08-16-2020, 08:30 AM
(08-15-2020, 03:34 PM)beechnut79 Wrote: One need not be reminded, as it should be quite obvious to most, that for the past four decades the poorer people of this country, regardless of skin color, have been treated as livestock at best, vermin at worst. In the city of Chicago the poor are now nearly invisible with a sanitary conforming look in areas where the less well off among us used to often congregate. Not even referring to the few areas of the city where you pretty much take your life in your hands venturing into them.

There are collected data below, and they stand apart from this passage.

(** *** Verification *)

(** The loop of [Store::verify_chain] over the rows of [events]. *)
Fixpoint verify_events (rows : list EventRow) (expected_previous : StoreDigestV1) (expected_sequence : Z)
    : res StoreError (StoreDigestV1 * Z) :=
  match rows with
  | [] => Ok (expected_previous, expected_sequence)
  | row :: rows' =>
      let? sequence := to_u64 (er_sequence row) "event sequence" in
      reject_if (negb (sequence =? expected_sequence)%Z) (Corrupt (EventSequenceGap expected_sequence sequence)) ;?
      let? previous_digest := store_digest_parse (er_previous_digest row) in
      verify_canonical_stored_json (er_payload_jcs row) "event payload" ;?
      let? payload_digest := store_digest_parse (er_payload_digest row) in
      let? state_digest := store_digest_parse (er_state_digest row) in
      let? event_digest := store_digest_parse (er_event_digest row) in
      reject_if (previous_digest != expected_previous) (Corrupt (PredecessorMismatch sequence)) ;?
      reject_if (hash_domain PAYLOAD_DOMAIN (er_payload_jcs row) != payload_digest)
        (Corrupt (PayloadDigestMismatch sequence)) ;?
      let? actual_event := event_digest_for
        (mkHashInput sequence (er_event_id row) (er_entity_id row) (er_event_kind row) (er_occurred_at_unix_ms row)
           previous_digest payload_digest state_digest) in
      reject_if (actual_event != event_digest) (Corrupt (EventDigestMismatch sequence)) ;?
      verify_events rows' event_digest (expected_sequence + 1)
  end.

(** The loop over the rows of [materialized_state]. *)
Definition find_event (sequence : Z) (l : list EventRow) : option EventRow :=
  List.find (fun r => (er_sequence r =? sequence)%Z) l.
Fixpoint verify_states (events : list EventRow) (rows : list StateRow) : res StoreError unit :=
  match rows with
  | [] => Ok tt
  | row :: rows' =>
      verify_canonical_stored_json (st_state_jcs row) "materialized state" ;?
      let? state_digest := store_digest_parse (st_state_digest row) in
      let? event_digest := store_digest_parse (st_last_event_digest row) in
      reject_if (hash_domain STATE_DOMAIN (st_state_jcs row) != state_digest)
        (Corrupt (StateDigestMismatch (st_entity_id row))) ;?
      let linked := option_map (fun e => (er_entity_id e, er_state_digest e, er_event_digest e))
                      (find_event (st_last_event_sequence row) events) in
      reject_if (linked != Some (st_entity_id row, digest_str state_digest, digest_str event_digest))
        (Corrupt (StateBindingMismatch (st_entity_id row))) ;?
      verify_states events rows'
  end.

(** [verify_chain_connection]; [Store::verify_chain] repeats its text. *)
Definition verify_chain_connection (db : Database) (identity : StoreIdentityV1) : res StoreError ChainHeadV1 :=
  let? genesis := genesis_digest identity in
  let? (expected_previous, expected_sequence) := verify_events (db_events db) genesis 1 in
  let? head := chain_head db in
  reject_if (negb (ch_sequence head =? expected_sequence - 1)%Z || (ch_digest head != expected_previous))
    (Corrupt HeadMismatch) ;?
  verify_states (db_events db) (db_states db) ;?
  Ok head.
Definition verify_chain (identity : StoreIdentityV1) (db : Database) : res StoreError ChainHeadV1 :=
  verify_chain_connection db identity.

(** [event_receipt_by_sequence]. *)
Definition event_receipt_by_sequence (db : Database) (sequence : Z) : res StoreError EventReceiptV1 :=
  let? row := ok_or (Sqlite QueryReturnedNoRows) (find_event sequence (db_events db)) in
  let entity_revision := Z.of_nat (length (List.filter
    (fun r => (er_entity_id r == er_entity_id row) && (er_sequence r <=? sequence)%Z) (db_events db))) in
  let? sequence_u64 := to_u64 sequence "event sequence" in
  let? previous := store_digest_parse (er_previous_digest row) in
  let? event_digest := store_digest_parse (er_event_digest row) in
  let? revision := to_u64 entity_revision "entity revision" in
  let? state_digest := store_digest_parse (er_state_digest row) in
  Ok (mkReceipt sequence_u64 (er_event_id row) previous event_digest revision state_digest).

(** ** Opening *)

(** [insert_activation]. *)
Definition insert_activation (identity : StoreActivationIdentityV1) (activated_at_unix_ms : Z) : Tx unit := fun db =>
  activation_validate identity ;?
  let? identity_jcs := jcs identity in
  let activation_digest := hash_domain ACTIVATION_SCHEMA identity_jcs in
  reject_if (match db_activation db with Some _ => true | None => false end) (Sqlite ConstraintViolation) ;?
  Ok (set_activation db (mkActivationRow identity_jcs (digest_str activation_digest) activated_at_unix_ms), tt).

(** [load_activation]; [decode] is [serde_json::from_slice] for the identity. *)
Definition load_activation (decode : bytes -> string + StoreActivationIdentityV1) (db : Database)
    : res StoreError (option StoreActivationRecordV1) :=
  match db_activation db with
  | None => Ok None
  | Some row =>
      verify_canonical_stored_json (av_activation_jcs row) "store activation identity" ;?
      let? identity := match decode (av_activation_jcs row) with
                       | inl m => Err (InvalidStoredJson m)
                       | inr x => Ok x
                       end in
      activation_validate identity ;?
      let? stored_digest := store_digest_parse (av_activation_digest row) in
      let actual_digest := hash_domain ACTIVATION_SCHEMA (av_activation_jcs row) in
      reject_if (stored_digest != actual_digest) (Corrupt ActivationDigestMismatch) ;?
      Ok (Some (mkActivationRecord identity stored_digest (av_activated_at_unix_ms row)))
  end.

Sometimes, it takes a book. Isabel Wilkerson's Caste finally addresses what should have been obvious to everyone: we, like most of the world, live within a caste system intended to keep the rich and powerful and the poor and powerless right where they are. She puts racism inside that system: a tool of repression, but not the system itself. Like the more famous caste system of India, there always has to be a lowest caste. In America, it's Black. But just because you aren't at the bottom, the next few rungs aren't all that great either: Native American, Latinx, poor white, immigrants, Asians -- everyone trained to look down on the castes below them and accept the primacy of the casts above them.
Maybe ... just maybe ... that's finally changing.
Intelligence is not knowledge and knowledge is not wisdom, but they all play well together.